On the heels of Friday's news about Georgia psychiatrist Narendra Nagareddy and the death of his patients, Citizens Commission on Human Rights opens the Psychiatry An Industry of Death touring exhibit in Atlanta's Piedmont Park. The exhibit documents the pseudoscience and sordid history of psychiatry, showing that the crimes of Dr. Death, as Nagareddy is now being called, are not so unusual in the psychiatric industry.
Atlanta, Georgia, May 23, 2016 (Newswire.com) - “That’s almost more than I can stomach, but at least I know the truth now,” said one visitor exiting “Psychiatry: An Industry of Death,” an international touring exhibit that opened Sunday for a week-long stay in Atlanta.
Hosted by Citizens Commission on Human Rights of Georgia, the museum-style displays document a side of psychiatry’s past—and present—that is rarely seen. Historical and contemporary footage, including interviews with over 150 experts and survivors, cover the brutal psychiatric treatments of the past and trace its history through the labels and drugs used today.
"There are no indications for the use of ECT on minors, and hence this should be prohibited through legislation."
World Health Organization
Georgia State Senator Donzella James, officiating the ribbon cutting, told attendees, “Don’t take my word for it. I’m here today to help open up this [exhibit] so that you can come and see for yourself, and know what psychiatry is doing.”
Deb MacKay, regional coordinator for CCHR, said that plans for the exhibit were already in place when Atlantans received news Friday of psychiatrist Narendra Nagareddy, nicknamed “Dr. Death,” after 36 of his patients died while he was prescribing them controlled substances. “Dr. Death is just a footnote in a long history of medical abuse,” said MacKay, “That’s ‘business as usual’ for many in this profession.” MacKay was standing near an exhibit panel titled “Psychiatric Criminality” that informs visitors to the exhibit that psychiatrists and psychologists have an inordinately high number of criminal convictions as compared to other sectors of the health care profession.
The exhibit presents solid facts and figures that document such human rights abuses as psychiatry’s “using ‘science’ to promote racism” and “labeling and over-drugging children.” A section is devoted to electroshock, presenting the brutal facts that led to a demonstration in downtown Atlanta last weekend, where hundreds of participants representing CCHR, the Nation of Islam, the NAACP and Concerned Black Clergy protested the American Psychiatric Association’s Annual Meeting. These groups gathered to denounce the APA’s request to the FDA to allow electroshock on children and teens.
Those protesting the APA’s action claim this is just another example of psychiatry justifying the lack of science in their so-called treatments by labeling these children and teens “treatment resistant.” With eight million children in the U.S. already on psychotropic drugs and a growing awareness of the harm and inefficacy of these drugs, protesters fear this new “treatment resistant” label would be applied to thousands of children to justify electroshocking them.

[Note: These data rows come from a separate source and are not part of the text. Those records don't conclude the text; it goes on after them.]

(** * Capsule core of the Codex Drift runtime: a shallow embedding

    The development follows the Python sources under [capsule_core/]:
    [scrollmath_engine.py], [memory_recursion_manager.py],
    [mesh_orchestrator.py] and [agent_activator.py].

    Conventions of the embedding.
    - Python [float] values are read as real numbers ([R]); arithmetic is the
      exact one, comparisons are the decidable order of [R].
    - Python [int] values are [Z]; [len] of a container is a [nat].
    - A [dict] is an association list in insertion order: iteration order,
      [min] and the stable [sorted] all depend on it.
    - [datetime.now()] is an explicit argument [now] (seconds, as a real).
    - Generated identifiers (md5 prefixes, uuid prefixes) are explicit
      arguments of the operation that generates them.
    - A raised exception is a value of the [outcome] type. *)

From Stdlib Require Import String.
From Stdlib Require DecimalString.
From Stdlib Require Import Reals Lra Lia ZArith List Bool Psatz.
From Stdlib Require Import Permutation Sorted FinFun.
Import ListNotations.

Open Scope R_scope.

(** ** Numeric helpers *)

Definition Rltb (a b : R) : bool := if Rlt_dec a b then true else false.
Definition Rleb (a b : R) : bool := if Rle_dec a b then true else false.
Definition Reqb (a b : R) : bool := if Req_dec_T a b then true else false.

Lemma Rltb_true (a b : R) : Rltb a b = true <-> a < b.
Proof. unfold Rltb; destruct (Rlt_dec a b); split; intros; try easy. Qed.

Lemma Rltb_false (a b : R) : Rltb a b = false <-> b <= a.
Proof.
  unfold Rltb; destruct (Rlt_dec a b); split; intros; try easy; lra.
Qed.

Lemma Rleb_true (a b : R) : Rleb a b = true <-> a <= b.
Proof. unfold Rleb; destruct (Rle_dec a b); split; intros; try easy. Qed.

Lemma Rleb_false (a b : R) : Rleb a b = false <-> b < a.
Proof.
  unfold Rleb; destruct (Rle_dec a b); split; intros; try easy; lra.
Qed.


Lemma Reqb_false (a b : R) : Reqb a b = false <-> a <> b.
Proof. unfold Reqb; destruct (Req_dec_T a b); split; intros; try easy. Qed.

(** Raised exceptions of the Python code that the claims talk about. *)
Inductive exn : Type :=
| KeyError
| ValueError
| RuntimeError (msg : string).

Inductive outcome (A : Type) : Type :=
| Returned (a : A)
| Raised (e : exn).
Arguments Returned {A} a.
Arguments Raised {A} e.

Definition bind {A B : Type} (m : outcome A) (k : A -> outcome B) : outcome B :=
  match m with
  | Returned a => k a
  | Raised e => Raised e
  end.

Notation "'do' a <- m ; k" := (bind m (fun a => k))
  (at level 10, a name, m at level 100, k at level 200).

(** ** scrollmath_engine.py *)

Record ScrollVector : Type := mkScrollVector {
  x : R;
  y : R;
  z : R;
  temporal : R;
  symbolic : R
}.

Definition zero_vector : ScrollVector := mkScrollVector 0 0 0 0 0.

(** [ScrollVector.magnitude] *)
Definition magnitude (v : ScrollVector) : R :=
  sqrt (x v ^ 2 + y v ^ 2 + z v ^ 2 + temporal v ^ 2 + symbolic v ^ 2).

(** [ScrollVector.normalize] *)
Definition normalize (v : ScrollVector) : ScrollVector :=
  let mag := magnitude v in
  if Reqb mag 0 then v
  else mkScrollVector (x v / mag) (y v / mag) (z v / mag)
                      (temporal v / mag) (symbolic v / mag).

Record CodexDriftField : Type := mkCodexDriftField {
  vectors : list ScrollVector;
  drift_coefficient : R;
  field_strength : R;
  temporal_decay : R;
  created_at : R
}.

(** Python's [sum] over a generator of floats. *)
Definition Rsum (l : list R) : R := fold_left Rplus l 0.

(** [CodexDriftField.compute_field_gradient] *)
Definition compute_field_gradient (f : CodexDriftField) : ScrollVector :=
  match vectors f with
  | [] => mkScrollVector 0 0 0 0 0
  | _ =>
    let n := INR (length (vectors f)) in
    mkScrollVector (Rsum (map x (vectors f)) / n)
                   (Rsum (map y (vectors f)) / n)
                   (Rsum (map z (vectors f)) / n)
                   (Rsum (map temporal (vectors f)) / n)
                   (Rsum (map symbolic (vectors f)) / n)
  end.

(** [ScrollMathEngine.compute_5d_transform] *)
Definition compute_5d_transform (f : CodexDriftField) (target_vector : ScrollVector)
  : ScrollVector :=
  let gradient := compute_field_gradient f in
  let transformed := mkScrollVector
    (x target_vector + x gradient * drift_coefficient f)
    (y target_vector + y gradient * drift_coefficient f)
    (z target_vector + z gradient * drift_coefficient f)
    (temporal target_vector + temporal gradient * field_strength f)
    (symbolic target_vector + symbolic gradient * field_strength f) in
  normalize transformed.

At a press conference following the march, one survivor of electroconvulsive therapy (ECT) said he received “30 rounds of electroshock” in one year at age 21. He described how he has no memory of his high school years and broke into tears while recounting “sitting there, and my father having to teach me how to tie my shoes again.”
“This is unconscionable to even consider doing this to a child,” said Dr. Linda Lagemann, a clinical psychologist who retired after 23 years in practice. “Someone’s getting rich and someone’s getting hurt. This really must be stopped.”
Senator James intends to add Georgia to the growing list of states to enact protections against ECT for minors. The senator recently called for legislation to ban the use of ECT on children. She said Georgia’s provisions to protect children and others from ECT are grossly insufficient and cited a World Health Organization recommendation to governments that: “There are no indications for the use of ECT on minors, and hence this should be prohibited through legislation.”
At the exhibit, Georgians can show their support for Senator James’ legislation by signing a petition for the ban of ECT on children.
The Citizens Commission on Human Rights makes their exhibit available to the public free of charge. It will run 11 am to 7 pm daily through Sunday, May 29, at Piedmont Park Greystone, 400 Park Dr NE. The exhibit has toured more than 441 major cities in the U.S. and around the world and has educated some 800,000 people on the barbaric history and equally brutal contemporary practices of psychiatry.
CCHR is a nonprofit, non-political mental health watchdog, established in 1969 by the Church of Scientology and renowned psychiatrist Dr. Thomas Szasz. CCHR’s mission is to eradicate abuses committed under the guise of mental health and see to patient and consumer protections. CCHR has helped enact more than 150 laws protecting individuals from abusive or coercive mental health practices.